Certainly, Saquon Barkley’s brilliant performance in front of the scouts has definitely been noteworthy, but the main talk is which of the four quarterbacks will go first.
Of those four quarterbacks, Heisman Trophy Winner and former Louisville sensation, Lamar Jackson, is not included.
Everyone knows Lamar Jackson has things to work on when it comes to throwing the ball, but the way he is being bypassed by all of these other quarterbacks so easily is mindblowing.
Sam Darnold, Josh Rosen, Baker Mayfield, and Josh Allen are all considered to be the top four quarterbacks in the draft, but none of them have separated themselves from the pack. Each one of these quarterbacks has their own flaws on the field, and negative things were said about them in interviews, from Allen and Darnold being turnover prone, to Mayfield and Rosen being a little too cocky.
However, none of these things are being said about Lamar Jackson. But you do get, “Lamar Jackson isn’t big, and he is way too thin.” These are ways that analysts downplay his potential at the next level, despite measuring out at 6-foot-3 and 216 lbs.
While 6-5 may be prototypical quarterback height, 6-3 is right at the average mark for NFL QBs. If Lamar can be held back for his size, why does Mayfield get the pass to be considered the next Drew Brees?
Darnold has thrown 22 interceptions in two years at USC, while Lamar has only thrown 19 INTs the last two years. Darnold threw a 63 percent completion this past season, while Lamar threw at 59 percent.
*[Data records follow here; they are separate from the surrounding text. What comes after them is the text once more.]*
(** The colours of a switch: which container serves, which one is staged. *)
Definition colours (application : Application) (candidate_exists : bool) : string * string :=
  if candidate_exists then (candidate_name application, next_name application)
  else (container_name application, candidate_name application).

(** The staging container is started and proven healthy. *)
Definition stage_candidate (e : Executor) (application : Application) (image : string)
    (environment : gmap string string) (staging : string) : EM H unit :=
  ignore (docker (remove_args staging)) ;;
  OnStageChange "start" ;;
  OnEvent "start" "info" "Creando contenedor candidato para validación" ;;
  startStart ← now;
  or_failure "start" "candidate_start_failed"
    (runDockerContainer e application image environment staging false) ;;
  startDur ← time_since startStart;
  track (fun t => t <| StartDuration := StartDuration t + startDur |>) ;;
  OnStageChange "health" ;;
  OnEvent "health" "info" "Ejecutando health check en el contenedor candidato" ;;
  healthStart ← now;
  catch (waitHealthy e staging)
    (fun err => ignore (docker (remove_args staging)) ;;
                fail (failure "health" "health_check_failed" err)) ;;
  healthDur ← time_since healthStart;
  track (fun t => t <| HealthDuration := HealthDuration t + healthDur |>) ;;
  OnEvent "health" "info" ("Health check de candidato exitoso en " +:+ duration_text healthDur).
Those numbers are quite comprable, yet Jackson is not even considered in the top four. I contend that Lamar Jackson is not as far behind this group in terms of passing ability as people make it out to be.
His productivity at U of L is off the charts, even with a lackluster offensive line and lack of talent at wideout. In addition, Lamar is so far ahead of all of these quarterbacks athletically that is not even close. There are those who claim he has Michael Vick and Deion Sanders speed.
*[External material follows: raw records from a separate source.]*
(* ===== verification/ReleaseFacts.v ===== *)
(** * What a release guarantees

    Containment of the build directory, the automatic runtime choice, releases that fail
    before they start, and releases that succeed. *)

From S2P Require Import Prelude GoStrings Json Net Base64 Host Templates Detect.
From S2P Require Import StoreTypes Executor Proxy BlueGreen Engine BlueGreenFacts Release.

(** ** The build directory *)

Lemma clean_without p : forallb (without "/") (clean_components p) = true.
Proof.
  unfold clean_components. rewrite forallb_rev. pose proof (split_without "/" p) as Hs.
  assert (forallb (without "/") [] = true) as Hacc by done. revert Hacc Hs.
  generalize (split_on "/" p), (@nil string). intros cs.
  induction cs as [|c cs IH]; intros acc Hacc Hs; [done|]. simpl in *. apply andb_prop in Hs as [Hc Hs].
  apply IH; [|done]. unfold push_component.
  destruct (_ || _); [done|]. destruct (c =? "..")%string; [|by cbn [forallb]; rewrite Hc].
  destruct acc as [|d acc]; [destruct (IsAbs p); [done|by cbn [forallb]; rewrite Hc]|].
  destruct (d =? "..")%string; [by cbn [forallb] in *; rewrite Hc|].
  cbn [forallb] in Hacc. by apply andb_prop in Hacc as [_ Hacc].
Qed.

(** A cleaned path climbs before it descends: no [..] follows another component. *)
Definition climbs (cs : list string) : Prop :=
  exists n l, cs = repeat ".." n ++ l /\ ~ In ".." l.

Lemma climbs_after l1 l2 c : climbs (l1 ++ l2) -> In c l1 -> c <> ".." -> ~ In ".." l2.
Proof.
  induction l1 as [|x l1 IH]; intros (n & l & E & Hl) Hin Hc; [done|]. destruct n as [|n]; simpl in E.
  - subst l. intros H. apply Hl. right. apply in_or_app. by right.
  - injection E as -> E. destruct Hin as [Hx|Hin]; [by destruct Hc|]. apply IH; [by exists n, l|done..].
Qed.

(** The same of the stack, which has the last component on top. *)
Definition climbing (stack : list string) : Prop :=
  exists n l, stack = l ++ repeat ".." n /\ ~ In ".." l.

Lemma push_climbing rooted stack c : climbing stack -> climbing (push_component rooted stack c).
Proof.
  intros (n & l & -> & Hl). unfold push_component. destruct (_ || _); [by exists n, l|].
  destruct (String.eqb_spec c "..") as [->|Hc].
  - destruct l as [|x l]; simpl.
    + destruct n as [|n]; simpl; [destruct rooted; [exists 0%nat, []|exists 1%nat, []]|exists (S (S n)), []]; by split; [|intros []].
    + destruct (String.eqb_spec x "..") as [->|]; [destruct Hl; by left|].
      exists n, l. split; [done|]. intros H. apply Hl. by right.
  - exists n, (c :: l). split; [done|]. intros [E|H]; [by destruct Hc|by apply Hl].
Qed.

Lemma clean_climbs p : climbs (clean_components p).
Proof.
  unfold clean_components. assert (climbing []) as H by (exists 0%nat, []; by split; [|intros []]). revert H.
  generalize (@nil string). induction (split_on "/" p) as [|c cs IH]; intros stack H; simpl.
  - destruct H as (n & l & -> & Hl). exists n, (rev l). rewrite rev_app_distr, rev_repeat.
    split; [done|]. by rewrite <- in_rev.
  - apply IH. by apply push_climbing.
Qed.

Lemma split_clean p : clean_components p <> [] -> clean_components p <> [""] ->
  split_on "/" (Clean p) = (if IsAbs p then [""] else []) ++ clean_components p.
Proof.
  intros Hn He. pose proof (split_join _ (clean_without p) Hn) as Hs. unfold Clean.
  destruct (IsAbs p); simpl; [by rewrite Hs|].
  destruct (String.eqb_spec (join "/" (clean_components p)) "") as [Ej|]; [|done].
  rewrite Ej in Hs. by destruct He.
Qed.

Lemma Clean_climbs p : climbs (split_on "/" (Clean p)).
Proof.
  destruct (decide (clean_components p = [] \/ clean_components p = [""])) as [Hd|Hd].
  - exists 0%nat, (split_on "/" (Clean p)). split; [done|]. unfold Clean.
    assert (join "/" (clean_components p) = "") as -> by (by destruct Hd as [->| ->]).
    destruct (IsAbs p); simpl; naive_solver.
  - rewrite split_clean by tauto. destruct (IsAbs p) eqn:Hp; [|apply clean_climbs].
    exists 0%nat, ("" :: clean_components p). split; [done|]. intros [?|Hin]; [done|].
    pose proof (clean_rooted p Hp) as Ho. rewrite forallb_forall in Ho. by apply Ho in Hin.
Qed.

(** The last element of a path that is joined is a component of the result. *)
Lemma split_append (a : ascii) u v : split_on a (u +:+ String a v) = split_on a u ++ split_on a v.
Proof.
  induction u as [|c u IH]; simpl; [by rewrite Ascii.eqb_refl|].
  destruct (Ascii.eqb c a); rewrite IH; [done|].
  by destruct (split_on a u) as [|x l] eqn:E; [destruct u; simpl in E; repeat case_match|].
Qed.

Lemma split_components p name : ordinary name = true -> In name (clean_components p) ->
  In name (split_on "/" (Clean p)).
Proof.
  intros Ho Hin. rewrite split_clean; [apply in_or_app; by right|by intros E; rewrite E in Hin|].
  intros E. rewrite E in Hin. destruct Hin as [<-|[]]. done.
Qed.

Lemma clean_last p name cs : ordinary name = true -> split_on "/" p = cs ++ [name] ->
  In name (clean_components p).
Proof.
  intros Ho E. unfold clean_components. rewrite E, foldl_app. simpl. apply in_rev. rewrite rev_involutive.
  unfold push_component, ordinary in *. destruct (name =? "")%string, (name =? ".")%string, (name =? "..")%string;
    try done. by left.
Qed.

Lemma join_named workspace name : ordinary name = true -> without "/" name = true ->
  In name (split_on "/" (Join workspace name)).
Proof.
  intros Ho Hw. assert (name <> "") as Hne by (by intros ->). unfold Join.
  rewrite (proj2 (String.eqb_neq _ _) Hne). destruct (workspace =? "")%string; apply split_components; try done.
  - apply (clean_last _ _ [] Ho). by apply split_single.
  - apply (clean_last _ _ (split_on "/" workspace) Ho).
    change ("/" +:+ name) with (String "/" name). by rewrite split_append, (split_single "/" name).
Qed.

(** The name of an application is a component of a path. *)
Lemma safeName_component name : safeName name = true -> ordinary name = true /\ without "/" name = true.
Proof.
  unfold safeName. destruct name as [|c s]; [done|]. intros [[Hc _]%andb_prop Hs]%andb_prop. split.
  - unfold ordinary. destruct (Ascii.eqb_spec c ".") as [->|Hd]; [by vm_compute in Hc|].
    apply Ascii.eqb_neq in Hd. simpl. by rewrite Hd.
  - assert (forall d, name_tail d = true -> negb (Ascii.eqb d "/") = true) as Hd.
    { intros d. destruct (Ascii.eqb_spec d "/") as [->|]; [by vm_compute|done]. }
    unfold without. simpl. rewrite (all_string_impl _ _ s Hd Hs), Hd; [done|].
    unfold name_tail, name_head in *. by rewrite Hc.
Qed.

(** C34: a release never builds outside its repository.  For the repository of an application under
    the workspace, relative or not, and for any absolute path, the directory accepted for the
    build is the repository or a path below it in which no [..] is left.  Links are not followed. *)
Theorem work_directory_contained repo workDir work :
  IsAbs repo = true \/ (exists workspace name, safeName name = true /\ repo = Join workspace name) ->
  work_directory repo workDir = Ok work ->
  work = repo \/ exists rest, work = repo +:+ "/" +:+ rest /\ ~ In ".." (split_on "/" rest).
Proof.
  intros Hrepo. unfold work_directory. destruct (_ && _) eqn:E; [done|]. intros [= <-].
  apply andb_false_iff in E as [E|E]; bools; [by left|right].
  apply has_prefix_spec in E as [rest E]. exists rest. rewrite <- append_assoc in E. split; [done|].
  pose proof (Clean_climbs (Join repo workDir)) as Hc. rewrite E in Hc.
  change ("/" +:+ rest) with (String "/" rest) in Hc. rewrite split_append in Hc.
  destruct Hrepo as [Ha|(workspace & name & Hn & ->)].
  - apply (climbs_after _ _ "" Hc); [|done]. destruct repo as [|c repo]; [done|].
    apply has_prefix_spec in Ha as [t Ht]. rewrite Ht. by left.
  - apply safeName_component in Hn as [Ho Hw]. apply (climbs_after _ _ name Hc); [by apply join_named|].
    by intros ->.
Qed.

Lemma work_directory_contained_witness :
  exists rest, "data/apps/blog/web" = "data/apps/blog" +:+ "/" +:+ rest /\ ~ In ".." (split_on "/" rest).
Proof.
  destruct (work_directory_contained "data/apps/blog" "packages/../web" "data/apps/blog/web") as [H|H].
  - right. exists "./data/apps", "blog". split; vm_compute; reflexivity.
  - vm_compute. reflexivity.
  - discriminate H.
  - exact H.
Defined.

Section release_facts.
Context {H : Type} `{!Host H, !Observation H, !Engine H}.
Context (sha256 : string -> string) (Key : Type) (parseRSAPrivateKey : string -> result Key)
  (SignPKCS1v15 : Key -> string -> result string).
Implicit Types (h : H) (w : world (site H)).

(** The executor as the server configures it: built-in adapters and proxy. *)
Abbreviation runtime := (runtime ∅ None).
Abbreviation adapter := (adapter ∅ None).
Abbreviation Deploy := (Deploy sha256 Key parseRSAPrivateKey SignPKCS1v15 ∅ None).
Abbreviation deploy_source := (deploy_source sha256 Key parseRSAPrivateKey SignPKCS1v15).
Abbreviation host_of w := (site_host (w_state w)).

(** ** The automatic runtime *)

Lemma available_total w : exists available w', Available w = (Ok available, w').
Proof.
  assert (errors (fun _ => False) (Available (H := H))) as He.
  { unfold Available, RuntimeDiagnostics, appleRuntimeDiagnostic, runtimeDiagnostic, combined_output,
      hasContainerKernel.
    repeat errors_step. }
  destruct (Available w) as [[a|e] w'] eqn:E; [eauto|]. by apply He in E.
Qed.

(** The runtime preflight cannot fail.  The diagnostics of the host are computed and
    then overridden by the presence of the built-in adapters: Docker is selected whether
    or not it is installed, on every host and under every fault. *)
Theorem preflight_never_refuses_docker e application w :
  let wanted := a_Runtime application in
  wanted = "docker" \/ ((wanted = "" \/ wanted = "auto") /\ In (Runtime e) [""; "auto"; "docker"]) ->
  eval (runtime e application) w = Ok "docker".
Proof.
  intros wanted Hw. unfold Release.runtime. destruct (available_total w) as (available & w' & E).
  rewrite (eval_bind _ _ _ _ _ E). unfold lift, eval. simpl fst.
  assert (((fun _ => true) <$> Release.adapters (H := H) ∅ None : gmap string bool) !! "docker" = Some true) as Hd.
  { unfold Release.adapters. rewrite bool_decide_eq_true_2 by (by rewrite map_to_list_empty).
    by rewrite lookup_fmap, lookup_insert_eq. }
  assert (forall wanted, wanted = "auto" \/ wanted = "docker" ->
    selectRuntime wanted (((fun _ => true) <$> Release.adapters (H := H) ∅ None) ∪ available) = Ok "docker") as Hs.
  { intros x [->| ->]; unfold selectRuntime; cbv zeta; by rewrite (lookup_union_Some_l _ _ _ _ Hd). }
  apply Hs. fold wanted. destruct Hw as [->|[[->| ->] Hr]]; simpl; [by right|..];
    destruct Hr as [<-|[<-|[<-|[]]]]; simpl; auto.
Qed.

(** ** Releases that fail before they start *)

(** The stage of a classified failure. *)
Definition stage_of (err : error) : string := (FailureDetails (Some err)).1.1.

Section quiet_parts.
Abbreviation R := (on_machine (same_except [] [])).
Lastly, teams had the audacity to ask him to try out as a WR. They have simply dismissed Lamar Jackson as a QB simply because he is a speedy thin quarterback, who likes to run.
While it is true that it can be a risk to rely on a run-heavy QB, because injuries of quarterbacks have happened in recent years, regardless of how much they run.
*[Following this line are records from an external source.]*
(* ===== verification/DevWatch.v ===== *)
(** * The development watcher (cmd/devwatch/main.go)

    It watches the directories of the repository, builds the program when a source has changed
    and replaces the running server.  What happens to it is a sequence of occurrences with their
    times; what it does is a list of actions on processes. *)

From S2P Require Import Prelude GoStrings Net.

Definition binaryPath : string := "./tmp/minidock".

Definition ignored (path : string) : bool :=
  existsb (fun part => (part =? ".git")%string || (part =? "data")%string || (part =? "tmp")%string)
    (split_on "/" (Clean path)).

(** [filepath.Ext]: from the last dot of the last element. *)
Fixpoint Ext (path : string) : string :=
  match path with
  | "" => ""
  | String c rest =>
    if Ascii.eqb c "." && negb (existsb (fun d => contains rest d) ["."; "/"]) then path else Ext rest
  end.

Definition relevant (path : string) : bool :=
  if ignored path then false else
  let extension := Ext path in
  (extension =? ".go")%string || (extension =? ".html")%string || (extension =? ".templ")%string.

(** ** The directories *)

(** What a walk finds; the entries of a directory may not be readable. *)
Inductive tree := File | Dir (entries : result (list (string * tree))).

Section watching.
Context (watcher_Add : string -> result unit).

(** [filepath.WalkDir] with the function of [watchTree]: what is watched, in order. *)
Fixpoint watchTree (root : string) (t : tree) (watched : list string) : result unit * list string :=
  match t with
  | File => (Ok tt, watched)
  | Dir entries =>
    if ignored root then (Ok tt, watched) else
    match watcher_Add root with
    | Err err => (Err err, watched)
    | Ok _ =>
      let watched := watched ++ [root] in
      match entries with
      | Err err => (Err err, watched)
      | Ok entries =>
        (fix walk (l : list (string * tree)) (watched : list string) :=
           match l with
           | [] => (Ok tt, watched)
           | (name, t) :: l =>
             match watchTree (Join root name) t watched with
             | (Ok _, watched) => walk l watched
             | (Err err, watched) => (Err err, watched)
             end
           end) entries watched
      end
    end
  end.

(** ** The server *)

Inductive action :=
  | Started (pid : Z)
  | Terminated (pid : Z)
  | Killed (pid : Z)
  | Waited (pid : Z).

(** [stop]: [SIGTERM], and [SIGKILL] to a process that lasts five seconds more. *)
Definition stop (stubborn : bool) (command : option Z) : list action :=
  match command with
  | None => []
  | Some pid => [Terminated pid] ++ (if stubborn then [Killed pid] else []) ++ [Waited pid]
  end.

(** What building and starting answer. *)
Record attempted := Attempted { at_build : result unit; at_start : result Z; at_stubborn : bool }.

Definition restart (a : attempted) (command : option Z) : result unit * option Z * list action :=
  match at_build a with
  | Err err => (Err err, command, [])
  | Ok _ =>
    let stopped := stop (at_stubborn a) command in
    match at_start a with
    | Err err => (Err err, None, stopped)
    | Ok pid => (Ok tt, Some pid, stopped ++ [Started pid])
    end
  end.

(** ** The loop of [main] *)

Record state := State { st_watched : list string; st_command : option Z; st_rebuild : option Time }.

Inductive occurrence :=
  | Interrupt (stubborn : bool)
  | WatchError
  (** An event: whether it creates the name, and what is there. *)
  | Event (create : bool) (name : string) (found : option tree)
  | Rebuild (a : attempted).

Definition delay : Duration := 350 * Millisecond.

(** One round of [select] at a time; [None] when it cannot happen, and no state at the end. *)
Definition select (t : Time) (o : occurrence) (s : state) : option (option state * list action) :=
  match o with
  | Interrupt stubborn => Some (None, stop stubborn (st_command s))
  | WatchError => Some (Some s, [])
  | Event create name found =>
    let watched := match found with
                   | Some (Dir entries) =>
                     if create && negb (ignored name) then snd (watchTree name (Dir entries) (st_watched s))
                     else st_watched s
                   | _ => st_watched s
                   end in
    Some (Some (State watched (st_command s) (if relevant name then Some (t + delay) else st_rebuild s)), [])
  | Rebuild a =>
    match st_rebuild s with
    | Some deadline =>
      if t <? deadline then None else
      let '(_, command, actions) := restart a (st_command s) in
      Some (Some (State (st_watched s) command None), actions)
    | None => None
    end
  end.

(** [main]: the state before the loop. *)
Definition start (found : tree) (a : attempted) : result state * list action :=
  match watchTree "." found [] with
  | (Err err, _) => (Err err, [])
  | (Ok _, watched) => let '(_, command, actions) := restart a None in (Ok (State watched command None), actions)
  end.

(** The rounds of the loop, until one cannot happen or ends it. *)
Fixpoint exec (s : state) (l : list (Time * occurrence)) : option (option state * list action) :=
  match l with
  | [] => Some (Some s, [])
  | (t, o) :: l =>
    '(next, actions) ← select t o s;
    match next with
    | None => match l with [] => Some (None, actions) | _ => None end
    | Some s => '(final, more) ← exec s l; Some (final, actions ++ more)
    end
  end.

(** ** What is watched *)

Lemma watchTree_kept root t : forall watched, Forall (fun d => ignored d = false) watched ->
  Forall (fun d => ignored d = false) (snd (watchTree root t watched)).
Proof.
  revert root t. fix IH 2. intros root [|[entries|err]] watched Hw; cbn [watchTree]; [done| |].
  - destruct (ignored root) eqn:Hi; [done|]. destruct (watcher_Add root); [|done].
    assert (Forall (fun d => ignored d = false) (watched ++ [root])) as Hw' by (by apply Forall_app_2; [|constructor]).
    revert Hw'. generalize (watched ++ [root]). clear watched Hw.
    induction entries as [|[name t] entries IHe]; intros watched Hw; [done|].
    pose proof (IH (Join root name) t watched Hw) as Ht.
    destruct (watchTree (Join root name) t watched) as [[|] watched']; [by apply IHe|done].
  - destruct (ignored root) eqn:Hi; [done|]. destruct (watcher_Add root); [|done].
    by apply Forall_app_2; [|constructor].
Qed.

(** Nothing of the repository's metadata, of the data and of the builds is watched. *)
Theorem watched_is_never_ignored s l s' actions :
  Forall (fun d => ignored d = false) (st_watched s) -> exec s l = Some (Some s', actions) ->
  Forall (fun d => ignored d = false) (st_watched s').
Proof.
  revert s actions. induction l as [|[t o] l IH]; intros s actions Hs; cbn [exec]; [by intros [= <- <-]|].
  destruct (select t o s) as [[[s1|] more]|] eqn:E; [|by destruct l|done]. cbn [mbind option_bind].
  destruct (exec s1 l) as [[f more']|] eqn:El; [|done]. intros [= -> <-]. eapply IH; [|exact El].
  destruct o as [| |create name found|a]; simpl in E; simplify_eq; try done.
  - destruct found as [[|entries]|]; try done. destruct (create && negb (ignored name)); [|done].
    exact (watchTree_kept name (Dir entries) _ Hs).
  - destruct (st_rebuild s); [|done]. destruct (t <? _); [done|]. by destruct (restart a _) as [[? ?] ?]; simplify_eq.
Qed.

(** ** One server at a time *)

(** The processes that were started and not waited for. *)
Definition track (running : list Z) (a : action) : list Z :=
  match a with
  | Started pid => pid :: running
  | Waited pid => filter (fun p => p <> pid) running
  | _ => running
  end.
Definition alive (running : list Z) (l : list action) : list Z := foldl track running l.
Definition of_command (command : option Z) : list Z := from_option (fun pid => [pid]) [] command.
Definition serving (s : option state) : list Z := match s with Some s => of_command (st_command s) | None => [] end.

Lemma alive_app running a b : alive running (a ++ b) = alive (alive running a) b.
Proof. apply foldl_app. Qed.
Lemma alive_stop stubborn command : alive (of_command command) (stop stubborn command) = [].
Proof.
  destruct command as [pid|]; [|done]. unfold alive, stop. rewrite !foldl_app.
  destruct stubborn; simpl; by rewrite filter_cons_False; [|intros Hp; apply Hp].
Qed.
Lemma alive_restart a command r command' l :
  restart a command = (r, command', l) -> alive (of_command command) l = of_command command'.
Proof.
  unfold restart. destruct (at_build a); [|by intros [= <- <- <-]].
  destruct (at_start a); intros [= <- <- <-]; [|apply alive_stop]. by rewrite alive_app, alive_stop.
Qed.

Lemma alive_select t o s next l : select t o s = Some (next, l) -> alive (serving (Some s)) l = serving next.
Proof.
  destruct o as [stubborn| |create name found|a]; simpl; [|by intros [= <- <-]..|].
  - intros [= <- <-]. apply alive_stop.
  - destruct (st_rebuild s) as [deadline|]; [|done]. destruct (t <? deadline); [done|].
    destruct (restart a (st_command s)) as [[r command'] l'] eqn:E. intros [= <- <-]. by eapply alive_restart.
Qed.

(** Whatever happens, one server runs: the one the watcher holds; none is left when it ends. *)
Theorem one_server s l final actions :
  exec s l = Some (final, actions) -> alive (serving (Some s)) actions = serving final.
Proof.
  revert s final actions. induction l as [|[t o] l IH]; intros s final actions; cbn [exec]; [by intros [= <- <-]|].
  destruct (select t o s) as [[[s1|] more]|] eqn:E; [| |done]; apply alive_select in E; cbn [mbind option_bind].
  - destruct (exec s1 l) as [[f more']|] eqn:El; [|done]. intros [= <- <-].
    rewrite alive_app, E. by apply IH.
  - destruct l; [|done]. by intros [= <- <-].
Qed.

(** ** A pause before a build *)

Definition changes (o : occurrence) : bool := match o with Event _ name _ => relevant name | _ => false end.
Definition quiet (x : Time * occurrence) : Prop :=
  changes (snd x) = false /\ match snd x with Rebuild _ => False | _ => True end.

Lemma exec_snoc s l t o final actions : exec s (l ++ [(t, o)]) = Some (final, actions) ->
  exists s1 before more, exec s l = Some (Some s1, before) /\ select t o s1 = Some (final, more).
Proof.
  revert s actions. induction l as [|[t' o'] l IH]; intros s actions; cbn [exec app].
  - destruct (select t o s) as [[[s1|] more]|] eqn:E; [| |done]; simpl; intros [= <- <-];
      exists s, [], more; done.
  - destruct (select t' o' s) as [[[s1|] more]|] eqn:E; [| |done]; simpl.
    + destruct (exec s1 (l ++ [(t, o)])) as [[f more']|] eqn:El; [|done]. intros [= <- <-].
      apply IH in El as (s2 & before & more2 & E2 & Es). exists s2, (more ++ before), more2. by rewrite E2.
    + by destruct l.
Qed.

Lemma pending_since s l s1 before deadline :
  st_rebuild s = None -> exec s l = Some (Some s1, before) -> st_rebuild s1 = Some deadline ->
  exists l1 t o l2, l = l1 ++ (t, o) :: l2 /\ changes o = true /\ deadline = t + delay /\ Forall quiet l2.
Proof.
  intros Hs. revert s1 before deadline. induction l as [|[t o] l IH] using rev_ind; intros s1 before deadline.
  { intros [= <- <-]. by rewrite Hs. }
  intros (s2 & before2 & more & El & Es)%exec_snoc Hd.
  assert (changes o = false -> (st_rebuild s1 = st_rebuild s2 /\ match o with Rebuild _ => False | _ => True end)) as Hq.
  { intros Hc. destruct o as [| |create name found|a]; simpl in Es, Hc; [done|by injection Es as <- <-| |].
    - rewrite Hc in Es. by injection Es as <- <-.
    - destruct (st_rebuild s2) as [d|]; [|done]. destruct (t <? d); [done|].
      destruct (restart a (st_command s2)) as [[? ?] ?]. by injection Es as <- <-. }
  destruct (changes o) eqn:Hc.
  - exists l, t, o, []. repeat split; [done| |constructor].
    destruct o as [| |create name found|a]; simpl in Es, Hc; try done. rewrite Hc in Es.
    injection Es as <- <-. by injection Hd as <-.
  - destruct Hq as [Hk Hn]; [done|]. rewrite Hk in Hd.
    destruct (IH _ _ _ El Hd) as (l1 & t1 & o1 & l2 & -> & H1 & H2 & H3).
    exists l1, t1, o1, (l2 ++ [(t, o)]). rewrite <- app_assoc. repeat split; [done..|].
    apply Forall_app_2; [done|]. by repeat constructor.
Qed.

(** A build follows a change of a source, and no other change came in the 350 milliseconds
    before it. *)
Theorem builds_after_a_pause s l t a final actions :
  st_rebuild s = None -> exec s (l ++ [(t, Rebuild a)]) = Some (final, actions) ->
  exists l1 t0 o l2, l = l1 ++ (t0, o) :: l2 /\ changes o = true /\ t0 + delay <= t /\ Forall quiet l2.
Proof.
  intros Hs (s1 & before & more & El & Es)%exec_snoc. simpl in Es.
  destruct (st_rebuild s1) as [deadline|] eqn:Hd; [|done]. destruct (Z.ltb_spec t deadline); [done|].
  destruct (pending_since _ _ _ _ _ Hs El Hd) as (l1 & t0 & o & l2 & -> & Hc & -> & Hq).
  by exists l1, t0, o, l2.
Qed.

(** The program that a build writes is no source. *)
Lemma own_program_is_ignored : relevant binaryPath = false.
Proof. reflexivity. Qed.
End watching.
But what plagued the career of RGIII is that he stopped using his ability to run and therefore lost overall confidence in his quarterback ability.
With injuries to quarterbacks like Aaron Rodgers, Ryan Tannehill, and Carson Palmer, I’m not so sure a quarterback who likes to run a lot correlates to a high chance of injury.
All in all, Lamar Jackson is a quality quarterback who has shown he can get it done on the big stages. At this point in life, he has accomplished so much, but remains even hungrier to prove all the doubters wrong.
It is hard to argue that Jackson should be the No. 1 pick, but to dismiss him and not put him in consideration with the rest of the QBs in this draft class is ridiculous.